What to work on: In the material below, the required lines run from the one containing "lvl Hlt). lia." through the one containing "destruct (Nat.even c);". Copy those lines exactly, ends included, and nothing else.

····················

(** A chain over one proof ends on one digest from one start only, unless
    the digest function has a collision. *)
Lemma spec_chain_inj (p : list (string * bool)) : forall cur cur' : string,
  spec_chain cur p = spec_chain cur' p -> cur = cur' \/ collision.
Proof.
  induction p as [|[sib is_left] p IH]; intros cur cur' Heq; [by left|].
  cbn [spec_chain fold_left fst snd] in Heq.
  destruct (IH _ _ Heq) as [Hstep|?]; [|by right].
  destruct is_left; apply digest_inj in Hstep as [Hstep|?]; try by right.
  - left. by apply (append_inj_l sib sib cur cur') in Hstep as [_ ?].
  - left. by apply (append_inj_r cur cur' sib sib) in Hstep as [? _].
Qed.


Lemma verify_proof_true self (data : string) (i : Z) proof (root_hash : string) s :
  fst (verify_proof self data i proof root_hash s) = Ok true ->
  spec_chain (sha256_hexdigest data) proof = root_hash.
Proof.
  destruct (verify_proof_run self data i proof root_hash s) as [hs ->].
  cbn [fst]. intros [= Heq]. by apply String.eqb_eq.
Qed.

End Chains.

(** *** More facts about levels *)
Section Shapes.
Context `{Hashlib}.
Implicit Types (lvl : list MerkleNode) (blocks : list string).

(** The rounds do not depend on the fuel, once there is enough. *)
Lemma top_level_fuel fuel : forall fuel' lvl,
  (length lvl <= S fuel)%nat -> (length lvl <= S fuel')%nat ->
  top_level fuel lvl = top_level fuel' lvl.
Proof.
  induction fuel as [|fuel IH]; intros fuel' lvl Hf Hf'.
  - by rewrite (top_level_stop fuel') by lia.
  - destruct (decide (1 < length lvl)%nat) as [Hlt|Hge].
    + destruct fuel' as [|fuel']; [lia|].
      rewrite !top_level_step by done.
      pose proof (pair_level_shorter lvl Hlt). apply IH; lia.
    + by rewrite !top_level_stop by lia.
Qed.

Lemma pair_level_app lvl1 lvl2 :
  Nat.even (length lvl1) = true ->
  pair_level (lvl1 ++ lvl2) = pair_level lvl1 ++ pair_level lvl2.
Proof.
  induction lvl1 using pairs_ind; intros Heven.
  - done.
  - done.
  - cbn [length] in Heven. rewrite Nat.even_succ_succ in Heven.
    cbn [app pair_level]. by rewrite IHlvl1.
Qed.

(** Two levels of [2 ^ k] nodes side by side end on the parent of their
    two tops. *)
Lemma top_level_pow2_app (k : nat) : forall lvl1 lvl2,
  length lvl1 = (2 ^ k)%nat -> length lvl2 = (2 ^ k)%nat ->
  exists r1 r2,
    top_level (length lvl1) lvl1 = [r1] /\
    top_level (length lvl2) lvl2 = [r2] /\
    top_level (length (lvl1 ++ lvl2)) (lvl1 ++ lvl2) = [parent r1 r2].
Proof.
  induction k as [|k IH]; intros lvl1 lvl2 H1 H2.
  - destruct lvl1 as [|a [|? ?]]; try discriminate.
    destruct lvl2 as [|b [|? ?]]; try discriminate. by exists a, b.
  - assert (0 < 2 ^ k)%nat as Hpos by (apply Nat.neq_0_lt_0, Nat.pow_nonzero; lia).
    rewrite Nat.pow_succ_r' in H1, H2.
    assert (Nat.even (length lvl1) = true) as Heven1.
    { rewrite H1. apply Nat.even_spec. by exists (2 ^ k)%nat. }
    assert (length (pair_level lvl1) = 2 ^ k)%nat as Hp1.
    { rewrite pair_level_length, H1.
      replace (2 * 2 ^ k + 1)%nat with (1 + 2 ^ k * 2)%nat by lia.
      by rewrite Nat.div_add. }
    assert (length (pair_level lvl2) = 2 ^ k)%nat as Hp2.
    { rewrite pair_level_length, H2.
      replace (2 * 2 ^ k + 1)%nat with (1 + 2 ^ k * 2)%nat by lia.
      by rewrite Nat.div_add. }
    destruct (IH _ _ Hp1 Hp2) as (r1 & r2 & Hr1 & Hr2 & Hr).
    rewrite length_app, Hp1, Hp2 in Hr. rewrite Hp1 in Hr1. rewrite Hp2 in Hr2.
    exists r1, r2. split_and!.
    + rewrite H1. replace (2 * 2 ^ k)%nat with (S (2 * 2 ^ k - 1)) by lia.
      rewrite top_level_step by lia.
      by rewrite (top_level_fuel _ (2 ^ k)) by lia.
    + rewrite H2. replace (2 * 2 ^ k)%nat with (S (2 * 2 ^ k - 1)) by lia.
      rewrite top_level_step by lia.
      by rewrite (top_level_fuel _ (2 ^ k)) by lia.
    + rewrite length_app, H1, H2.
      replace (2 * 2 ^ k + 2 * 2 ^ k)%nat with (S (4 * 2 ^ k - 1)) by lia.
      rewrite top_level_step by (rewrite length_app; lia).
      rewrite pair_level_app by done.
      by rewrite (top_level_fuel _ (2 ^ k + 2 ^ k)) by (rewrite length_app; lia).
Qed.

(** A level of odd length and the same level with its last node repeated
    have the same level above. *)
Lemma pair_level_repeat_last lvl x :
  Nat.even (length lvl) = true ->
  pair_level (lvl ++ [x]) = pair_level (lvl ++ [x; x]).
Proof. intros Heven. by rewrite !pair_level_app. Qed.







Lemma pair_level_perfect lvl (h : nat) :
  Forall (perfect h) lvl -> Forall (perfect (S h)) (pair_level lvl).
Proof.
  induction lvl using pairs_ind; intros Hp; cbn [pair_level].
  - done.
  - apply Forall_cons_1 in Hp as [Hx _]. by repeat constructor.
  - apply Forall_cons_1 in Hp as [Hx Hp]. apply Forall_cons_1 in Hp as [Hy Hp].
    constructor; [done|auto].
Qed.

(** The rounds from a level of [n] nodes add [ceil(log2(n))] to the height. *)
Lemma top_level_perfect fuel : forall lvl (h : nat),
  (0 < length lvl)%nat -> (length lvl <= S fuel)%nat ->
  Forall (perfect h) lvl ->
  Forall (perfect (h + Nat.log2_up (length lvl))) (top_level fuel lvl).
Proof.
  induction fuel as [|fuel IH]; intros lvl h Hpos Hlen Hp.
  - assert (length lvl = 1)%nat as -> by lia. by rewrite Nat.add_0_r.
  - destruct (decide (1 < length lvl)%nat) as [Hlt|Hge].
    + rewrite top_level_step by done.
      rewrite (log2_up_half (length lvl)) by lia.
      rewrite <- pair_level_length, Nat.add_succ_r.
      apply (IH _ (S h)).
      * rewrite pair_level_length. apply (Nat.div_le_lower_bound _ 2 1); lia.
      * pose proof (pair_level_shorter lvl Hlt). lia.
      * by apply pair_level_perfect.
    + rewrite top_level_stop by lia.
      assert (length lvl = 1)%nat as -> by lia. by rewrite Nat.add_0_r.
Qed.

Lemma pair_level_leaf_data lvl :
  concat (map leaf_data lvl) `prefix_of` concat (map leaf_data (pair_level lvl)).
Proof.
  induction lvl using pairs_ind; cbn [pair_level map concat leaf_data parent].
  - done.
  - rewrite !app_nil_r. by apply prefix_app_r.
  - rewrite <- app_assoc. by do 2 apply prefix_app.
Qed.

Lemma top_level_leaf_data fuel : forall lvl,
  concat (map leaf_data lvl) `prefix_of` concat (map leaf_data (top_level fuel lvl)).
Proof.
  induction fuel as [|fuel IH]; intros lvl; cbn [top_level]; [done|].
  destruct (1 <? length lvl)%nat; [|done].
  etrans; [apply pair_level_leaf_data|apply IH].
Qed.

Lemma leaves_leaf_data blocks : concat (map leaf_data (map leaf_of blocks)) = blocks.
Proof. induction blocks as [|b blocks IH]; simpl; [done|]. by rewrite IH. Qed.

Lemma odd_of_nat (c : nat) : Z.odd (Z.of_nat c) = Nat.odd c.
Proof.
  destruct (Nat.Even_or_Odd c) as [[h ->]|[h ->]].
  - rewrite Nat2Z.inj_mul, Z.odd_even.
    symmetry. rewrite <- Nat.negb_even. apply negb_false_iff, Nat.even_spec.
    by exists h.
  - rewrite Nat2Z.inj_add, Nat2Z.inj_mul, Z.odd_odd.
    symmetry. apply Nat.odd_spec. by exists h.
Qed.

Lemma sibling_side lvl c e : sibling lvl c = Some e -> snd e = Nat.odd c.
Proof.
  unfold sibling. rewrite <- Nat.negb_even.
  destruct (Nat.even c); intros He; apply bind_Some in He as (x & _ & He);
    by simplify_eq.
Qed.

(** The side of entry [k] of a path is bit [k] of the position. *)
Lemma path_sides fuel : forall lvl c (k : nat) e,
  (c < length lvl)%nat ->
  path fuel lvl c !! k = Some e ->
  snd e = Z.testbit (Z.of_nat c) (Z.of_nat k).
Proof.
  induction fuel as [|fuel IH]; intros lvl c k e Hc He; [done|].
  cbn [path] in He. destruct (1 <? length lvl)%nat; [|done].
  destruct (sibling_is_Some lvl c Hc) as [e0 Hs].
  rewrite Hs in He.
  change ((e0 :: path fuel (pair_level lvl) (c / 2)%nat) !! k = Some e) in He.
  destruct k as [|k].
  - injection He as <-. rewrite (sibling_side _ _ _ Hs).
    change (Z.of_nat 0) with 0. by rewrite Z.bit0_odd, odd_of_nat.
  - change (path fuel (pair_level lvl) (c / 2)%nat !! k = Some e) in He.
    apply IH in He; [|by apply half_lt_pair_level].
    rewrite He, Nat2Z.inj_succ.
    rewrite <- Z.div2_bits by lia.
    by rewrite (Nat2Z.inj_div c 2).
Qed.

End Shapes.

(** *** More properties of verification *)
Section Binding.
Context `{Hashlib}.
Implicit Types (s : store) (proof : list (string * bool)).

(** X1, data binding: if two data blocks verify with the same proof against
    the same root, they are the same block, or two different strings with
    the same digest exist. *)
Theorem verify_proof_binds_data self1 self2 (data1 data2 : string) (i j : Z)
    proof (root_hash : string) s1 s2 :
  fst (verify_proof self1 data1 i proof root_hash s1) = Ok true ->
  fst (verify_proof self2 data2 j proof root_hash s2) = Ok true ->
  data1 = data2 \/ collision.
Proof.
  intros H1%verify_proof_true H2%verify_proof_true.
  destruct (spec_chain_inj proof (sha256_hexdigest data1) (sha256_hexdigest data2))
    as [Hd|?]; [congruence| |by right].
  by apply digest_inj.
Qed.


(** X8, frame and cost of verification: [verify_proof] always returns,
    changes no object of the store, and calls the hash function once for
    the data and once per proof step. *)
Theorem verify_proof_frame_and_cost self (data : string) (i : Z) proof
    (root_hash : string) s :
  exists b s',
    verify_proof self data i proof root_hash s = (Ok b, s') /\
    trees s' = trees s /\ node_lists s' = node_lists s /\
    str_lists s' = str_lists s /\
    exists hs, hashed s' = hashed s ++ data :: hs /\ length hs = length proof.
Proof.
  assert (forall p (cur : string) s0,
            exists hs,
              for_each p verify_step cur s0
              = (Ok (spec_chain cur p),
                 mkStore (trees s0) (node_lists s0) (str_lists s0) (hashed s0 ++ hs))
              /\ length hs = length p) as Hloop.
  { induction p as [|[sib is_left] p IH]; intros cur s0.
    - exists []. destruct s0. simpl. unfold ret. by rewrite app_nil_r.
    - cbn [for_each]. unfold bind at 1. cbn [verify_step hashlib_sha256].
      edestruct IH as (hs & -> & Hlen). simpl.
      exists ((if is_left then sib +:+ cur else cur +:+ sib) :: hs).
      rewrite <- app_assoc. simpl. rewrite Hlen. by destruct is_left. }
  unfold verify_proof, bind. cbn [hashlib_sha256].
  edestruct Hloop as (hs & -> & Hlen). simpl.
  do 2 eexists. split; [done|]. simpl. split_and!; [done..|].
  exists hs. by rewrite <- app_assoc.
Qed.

····················

Problem solution:
      * pose proof (pair_level_shorter lvl Hlt). lia.
      * by apply pair_level_perfect.
    + rewrite top_level_stop by lia.
      assert (length lvl = 1)%nat as -> by lia. by rewrite Nat.add_0_r.
Qed.

Lemma pair_level_leaf_data lvl :
  concat (map leaf_data lvl) `prefix_of` concat (map leaf_data (pair_level lvl)).
Proof.
  induction lvl using pairs_ind; cbn [pair_level map concat leaf_data parent].
  - done.
  - rewrite !app_nil_r. by apply prefix_app_r.
  - rewrite <- app_assoc. by do 2 apply prefix_app.
Qed.

Lemma top_level_leaf_data fuel : forall lvl,
  concat (map leaf_data lvl) `prefix_of` concat (map leaf_data (top_level fuel lvl)).
Proof.
  induction fuel as [|fuel IH]; intros lvl; cbn [top_level]; [done|].
  destruct (1 <? length lvl)%nat; [|done].
  etrans; [apply pair_level_leaf_data|apply IH].
Qed.

Lemma leaves_leaf_data blocks : concat (map leaf_data (map leaf_of blocks)) = blocks.
Proof. induction blocks as [|b blocks IH]; simpl; [done|]. by rewrite IH. Qed.

Lemma odd_of_nat (c : nat) : Z.odd (Z.of_nat c) = Nat.odd c.
Proof.
  destruct (Nat.Even_or_Odd c) as [[h ->]|[h ->]].
  - rewrite Nat2Z.inj_mul, Z.odd_even.
    symmetry. rewrite <- Nat.negb_even. apply negb_false_iff, Nat.even_spec.
    by exists h.
  - rewrite Nat2Z.inj_add, Nat2Z.inj_mul, Z.odd_odd.
    symmetry. apply Nat.odd_spec. by exists h.
Qed.

Lemma sibling_side lvl c e : sibling lvl c = Some e -> snd e = Nat.odd c.
Proof.
  unfold sibling. rewrite <- Nat.negb_even.
  destruct (Nat.even c); intros He; apply bind_Some in He as (x & _ & He);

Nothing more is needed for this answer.